Start of RECORDS FOR THIS EXERCISE

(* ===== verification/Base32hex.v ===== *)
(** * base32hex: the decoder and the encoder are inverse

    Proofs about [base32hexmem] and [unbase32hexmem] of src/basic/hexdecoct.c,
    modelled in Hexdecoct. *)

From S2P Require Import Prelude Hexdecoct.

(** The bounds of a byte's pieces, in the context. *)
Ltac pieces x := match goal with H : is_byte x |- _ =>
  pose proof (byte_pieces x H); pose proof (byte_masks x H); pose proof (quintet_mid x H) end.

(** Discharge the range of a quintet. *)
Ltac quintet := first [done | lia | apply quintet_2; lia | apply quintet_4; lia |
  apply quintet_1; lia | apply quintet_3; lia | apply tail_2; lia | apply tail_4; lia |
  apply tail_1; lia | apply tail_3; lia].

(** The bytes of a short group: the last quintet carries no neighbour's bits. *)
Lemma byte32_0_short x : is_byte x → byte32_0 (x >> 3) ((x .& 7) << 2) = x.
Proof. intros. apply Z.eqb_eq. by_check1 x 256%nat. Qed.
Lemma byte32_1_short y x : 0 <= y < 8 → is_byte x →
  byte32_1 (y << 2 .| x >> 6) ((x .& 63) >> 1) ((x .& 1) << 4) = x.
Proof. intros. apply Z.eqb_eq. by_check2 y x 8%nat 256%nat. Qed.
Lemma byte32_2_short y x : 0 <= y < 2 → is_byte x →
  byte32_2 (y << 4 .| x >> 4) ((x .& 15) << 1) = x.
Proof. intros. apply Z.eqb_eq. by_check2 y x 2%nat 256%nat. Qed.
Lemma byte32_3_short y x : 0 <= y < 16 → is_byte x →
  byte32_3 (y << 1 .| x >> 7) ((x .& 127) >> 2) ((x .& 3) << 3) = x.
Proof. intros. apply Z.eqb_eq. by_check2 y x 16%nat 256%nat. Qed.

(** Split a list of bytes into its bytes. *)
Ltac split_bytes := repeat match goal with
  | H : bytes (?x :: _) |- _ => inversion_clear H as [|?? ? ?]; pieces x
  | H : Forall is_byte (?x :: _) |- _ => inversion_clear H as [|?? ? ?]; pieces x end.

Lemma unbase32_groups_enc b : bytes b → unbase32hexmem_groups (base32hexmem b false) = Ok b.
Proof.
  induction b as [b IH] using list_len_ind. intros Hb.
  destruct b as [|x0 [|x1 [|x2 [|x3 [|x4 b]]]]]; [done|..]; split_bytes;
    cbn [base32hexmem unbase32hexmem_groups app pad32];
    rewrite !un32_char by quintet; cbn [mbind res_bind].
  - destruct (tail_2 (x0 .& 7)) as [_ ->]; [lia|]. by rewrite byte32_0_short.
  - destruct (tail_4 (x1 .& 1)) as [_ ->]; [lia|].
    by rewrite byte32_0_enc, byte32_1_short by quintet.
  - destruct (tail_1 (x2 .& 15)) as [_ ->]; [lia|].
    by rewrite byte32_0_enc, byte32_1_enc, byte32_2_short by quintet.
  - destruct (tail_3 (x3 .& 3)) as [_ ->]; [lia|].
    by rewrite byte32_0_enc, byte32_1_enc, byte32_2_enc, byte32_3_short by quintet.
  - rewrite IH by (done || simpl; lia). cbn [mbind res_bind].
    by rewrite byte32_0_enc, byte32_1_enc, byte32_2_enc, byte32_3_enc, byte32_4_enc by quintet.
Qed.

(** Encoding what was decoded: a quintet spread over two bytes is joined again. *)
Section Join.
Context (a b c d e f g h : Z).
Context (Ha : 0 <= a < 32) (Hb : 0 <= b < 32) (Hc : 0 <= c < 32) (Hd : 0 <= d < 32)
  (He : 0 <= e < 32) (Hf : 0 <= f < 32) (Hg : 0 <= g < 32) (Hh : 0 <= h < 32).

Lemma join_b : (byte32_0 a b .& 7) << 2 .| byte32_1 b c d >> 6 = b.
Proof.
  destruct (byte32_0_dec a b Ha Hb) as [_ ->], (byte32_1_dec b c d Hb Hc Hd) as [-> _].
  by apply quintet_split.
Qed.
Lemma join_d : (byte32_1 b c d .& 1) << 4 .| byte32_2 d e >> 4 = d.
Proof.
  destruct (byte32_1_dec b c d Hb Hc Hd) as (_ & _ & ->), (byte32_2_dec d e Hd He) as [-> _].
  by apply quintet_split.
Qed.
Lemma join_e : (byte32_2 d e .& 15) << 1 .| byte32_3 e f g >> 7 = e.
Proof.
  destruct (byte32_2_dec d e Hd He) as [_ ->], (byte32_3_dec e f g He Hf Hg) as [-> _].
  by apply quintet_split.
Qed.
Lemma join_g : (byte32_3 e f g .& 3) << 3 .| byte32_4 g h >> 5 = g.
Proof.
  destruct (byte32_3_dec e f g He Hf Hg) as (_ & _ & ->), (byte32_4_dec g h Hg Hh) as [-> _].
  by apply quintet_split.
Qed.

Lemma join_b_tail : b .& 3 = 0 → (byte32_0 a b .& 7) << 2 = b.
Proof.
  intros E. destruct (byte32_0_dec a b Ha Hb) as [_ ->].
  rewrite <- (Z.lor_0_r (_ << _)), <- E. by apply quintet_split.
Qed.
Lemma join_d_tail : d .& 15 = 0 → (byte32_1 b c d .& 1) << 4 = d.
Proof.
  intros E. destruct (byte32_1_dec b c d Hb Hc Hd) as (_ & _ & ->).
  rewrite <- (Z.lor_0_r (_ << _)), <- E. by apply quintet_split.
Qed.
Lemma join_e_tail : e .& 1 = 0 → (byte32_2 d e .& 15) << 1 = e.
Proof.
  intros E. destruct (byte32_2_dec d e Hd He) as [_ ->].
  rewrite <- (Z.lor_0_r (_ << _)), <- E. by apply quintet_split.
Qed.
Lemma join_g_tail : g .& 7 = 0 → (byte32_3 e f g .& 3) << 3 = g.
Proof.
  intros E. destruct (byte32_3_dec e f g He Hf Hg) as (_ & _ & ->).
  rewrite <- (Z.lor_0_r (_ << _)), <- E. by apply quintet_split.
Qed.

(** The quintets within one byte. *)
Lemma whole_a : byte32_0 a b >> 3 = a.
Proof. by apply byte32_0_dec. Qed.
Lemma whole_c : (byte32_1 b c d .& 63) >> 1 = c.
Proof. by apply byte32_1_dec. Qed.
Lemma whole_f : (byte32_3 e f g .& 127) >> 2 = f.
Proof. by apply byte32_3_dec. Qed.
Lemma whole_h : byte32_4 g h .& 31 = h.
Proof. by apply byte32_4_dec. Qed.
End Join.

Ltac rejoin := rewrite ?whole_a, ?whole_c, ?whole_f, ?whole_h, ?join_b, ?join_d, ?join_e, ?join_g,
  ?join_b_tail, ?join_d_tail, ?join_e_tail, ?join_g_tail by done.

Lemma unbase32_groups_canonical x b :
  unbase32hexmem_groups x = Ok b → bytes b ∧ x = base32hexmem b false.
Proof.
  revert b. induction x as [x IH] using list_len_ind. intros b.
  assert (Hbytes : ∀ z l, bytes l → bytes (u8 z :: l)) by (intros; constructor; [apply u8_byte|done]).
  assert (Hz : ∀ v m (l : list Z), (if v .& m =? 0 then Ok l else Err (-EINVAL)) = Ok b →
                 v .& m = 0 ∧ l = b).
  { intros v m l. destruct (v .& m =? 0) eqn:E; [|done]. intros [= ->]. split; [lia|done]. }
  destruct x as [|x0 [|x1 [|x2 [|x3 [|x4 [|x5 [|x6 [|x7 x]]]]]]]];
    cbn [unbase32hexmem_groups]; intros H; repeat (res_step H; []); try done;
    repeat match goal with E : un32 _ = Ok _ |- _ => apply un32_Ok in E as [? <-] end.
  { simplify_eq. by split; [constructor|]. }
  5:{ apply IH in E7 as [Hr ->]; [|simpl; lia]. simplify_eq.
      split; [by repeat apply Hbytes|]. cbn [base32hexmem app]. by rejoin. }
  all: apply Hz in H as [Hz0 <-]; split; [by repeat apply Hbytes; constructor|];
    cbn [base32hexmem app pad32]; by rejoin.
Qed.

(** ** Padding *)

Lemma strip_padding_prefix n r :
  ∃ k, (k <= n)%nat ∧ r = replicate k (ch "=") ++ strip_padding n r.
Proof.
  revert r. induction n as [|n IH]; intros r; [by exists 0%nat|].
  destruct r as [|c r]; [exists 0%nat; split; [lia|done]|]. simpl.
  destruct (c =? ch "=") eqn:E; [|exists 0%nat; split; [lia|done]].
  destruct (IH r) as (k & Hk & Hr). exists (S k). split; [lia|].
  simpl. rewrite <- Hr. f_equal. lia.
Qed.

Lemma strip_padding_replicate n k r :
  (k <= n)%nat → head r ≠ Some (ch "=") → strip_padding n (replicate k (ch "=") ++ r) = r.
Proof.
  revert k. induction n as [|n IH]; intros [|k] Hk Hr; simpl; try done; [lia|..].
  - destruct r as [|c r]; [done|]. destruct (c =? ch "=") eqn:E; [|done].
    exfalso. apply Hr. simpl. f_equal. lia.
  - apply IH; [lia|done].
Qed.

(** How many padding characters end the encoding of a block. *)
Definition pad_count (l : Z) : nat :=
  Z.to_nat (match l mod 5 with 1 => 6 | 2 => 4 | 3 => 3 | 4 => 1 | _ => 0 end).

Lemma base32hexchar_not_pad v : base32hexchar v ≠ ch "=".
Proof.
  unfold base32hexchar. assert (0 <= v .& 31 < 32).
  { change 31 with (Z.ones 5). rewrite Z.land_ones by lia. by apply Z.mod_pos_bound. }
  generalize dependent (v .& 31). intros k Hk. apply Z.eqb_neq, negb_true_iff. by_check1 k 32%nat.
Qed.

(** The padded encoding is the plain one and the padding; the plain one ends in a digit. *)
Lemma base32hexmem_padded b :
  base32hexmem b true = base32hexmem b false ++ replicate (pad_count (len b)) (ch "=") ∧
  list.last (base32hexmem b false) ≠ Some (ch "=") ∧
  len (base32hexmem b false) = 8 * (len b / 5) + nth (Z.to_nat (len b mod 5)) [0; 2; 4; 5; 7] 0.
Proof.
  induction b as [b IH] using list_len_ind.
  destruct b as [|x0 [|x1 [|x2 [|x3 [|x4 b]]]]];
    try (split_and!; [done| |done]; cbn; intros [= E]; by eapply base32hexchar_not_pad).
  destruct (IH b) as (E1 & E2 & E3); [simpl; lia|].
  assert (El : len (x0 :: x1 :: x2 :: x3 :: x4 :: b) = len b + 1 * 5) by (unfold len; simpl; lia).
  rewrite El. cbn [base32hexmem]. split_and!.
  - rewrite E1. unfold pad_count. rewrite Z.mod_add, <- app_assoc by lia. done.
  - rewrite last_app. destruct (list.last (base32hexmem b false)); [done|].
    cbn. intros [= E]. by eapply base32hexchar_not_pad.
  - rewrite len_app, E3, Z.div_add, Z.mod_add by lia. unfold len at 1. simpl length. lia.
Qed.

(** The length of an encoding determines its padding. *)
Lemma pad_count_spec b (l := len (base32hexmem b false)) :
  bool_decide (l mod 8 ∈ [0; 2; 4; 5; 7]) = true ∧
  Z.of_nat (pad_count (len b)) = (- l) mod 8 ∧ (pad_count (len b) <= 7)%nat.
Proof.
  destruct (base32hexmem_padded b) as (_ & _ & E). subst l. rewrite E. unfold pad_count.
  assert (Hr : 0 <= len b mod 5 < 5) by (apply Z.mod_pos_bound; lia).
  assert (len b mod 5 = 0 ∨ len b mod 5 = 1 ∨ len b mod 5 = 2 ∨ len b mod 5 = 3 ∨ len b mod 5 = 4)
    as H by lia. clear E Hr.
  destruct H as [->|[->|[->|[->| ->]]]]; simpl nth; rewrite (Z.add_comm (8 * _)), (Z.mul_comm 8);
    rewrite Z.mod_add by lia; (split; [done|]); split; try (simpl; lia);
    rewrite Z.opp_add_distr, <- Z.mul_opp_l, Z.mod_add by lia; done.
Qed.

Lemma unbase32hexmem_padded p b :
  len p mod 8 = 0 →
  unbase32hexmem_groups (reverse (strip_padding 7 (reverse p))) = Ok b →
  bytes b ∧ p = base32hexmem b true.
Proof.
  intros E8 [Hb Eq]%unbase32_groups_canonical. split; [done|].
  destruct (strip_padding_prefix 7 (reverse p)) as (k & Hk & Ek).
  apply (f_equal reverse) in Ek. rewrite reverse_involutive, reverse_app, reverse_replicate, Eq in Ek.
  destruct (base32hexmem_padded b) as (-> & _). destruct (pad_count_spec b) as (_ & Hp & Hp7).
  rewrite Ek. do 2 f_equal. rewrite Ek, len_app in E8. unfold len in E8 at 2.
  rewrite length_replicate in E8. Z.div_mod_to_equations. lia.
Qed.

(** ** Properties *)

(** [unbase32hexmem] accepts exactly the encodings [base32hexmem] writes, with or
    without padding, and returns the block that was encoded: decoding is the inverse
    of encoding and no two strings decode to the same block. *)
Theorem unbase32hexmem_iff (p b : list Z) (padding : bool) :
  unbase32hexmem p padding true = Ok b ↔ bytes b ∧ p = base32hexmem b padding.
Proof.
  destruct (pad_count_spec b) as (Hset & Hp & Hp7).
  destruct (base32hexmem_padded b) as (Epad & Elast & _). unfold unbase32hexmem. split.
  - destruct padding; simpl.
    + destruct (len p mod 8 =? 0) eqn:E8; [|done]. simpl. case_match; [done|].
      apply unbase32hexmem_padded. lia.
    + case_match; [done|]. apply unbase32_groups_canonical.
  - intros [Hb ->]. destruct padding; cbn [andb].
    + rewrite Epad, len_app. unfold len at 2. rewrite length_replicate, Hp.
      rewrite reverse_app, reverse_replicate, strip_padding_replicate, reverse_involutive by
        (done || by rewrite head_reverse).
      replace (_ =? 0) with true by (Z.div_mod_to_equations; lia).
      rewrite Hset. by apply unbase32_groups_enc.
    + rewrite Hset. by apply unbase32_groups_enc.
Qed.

End of RECORDS FOR THIS EXERCISE

▶ [WHAT TO PRODUCE]: Please print the records above exactly from their first line. End with the line containing "(** Discharge the range of a quintet. *)", and include it.

▶ [ANSWER BOX]:
(* ===== verification/Base32hex.v ===== *)
(** * base32hex: the decoder and the encoder are inverse

    Proofs about [base32hexmem] and [unbase32hexmem] of src/basic/hexdecoct.c,
    modelled in Hexdecoct. *)

From S2P Require Import Prelude Hexdecoct.

(** The bounds of a byte's pieces, in the context. *)
Ltac pieces x := match goal with H : is_byte x |- _ =>
  pose proof (byte_pieces x H); pose proof (byte_masks x H); pose proof (quintet_mid x H) end.

(** Discharge the range of a quintet. *)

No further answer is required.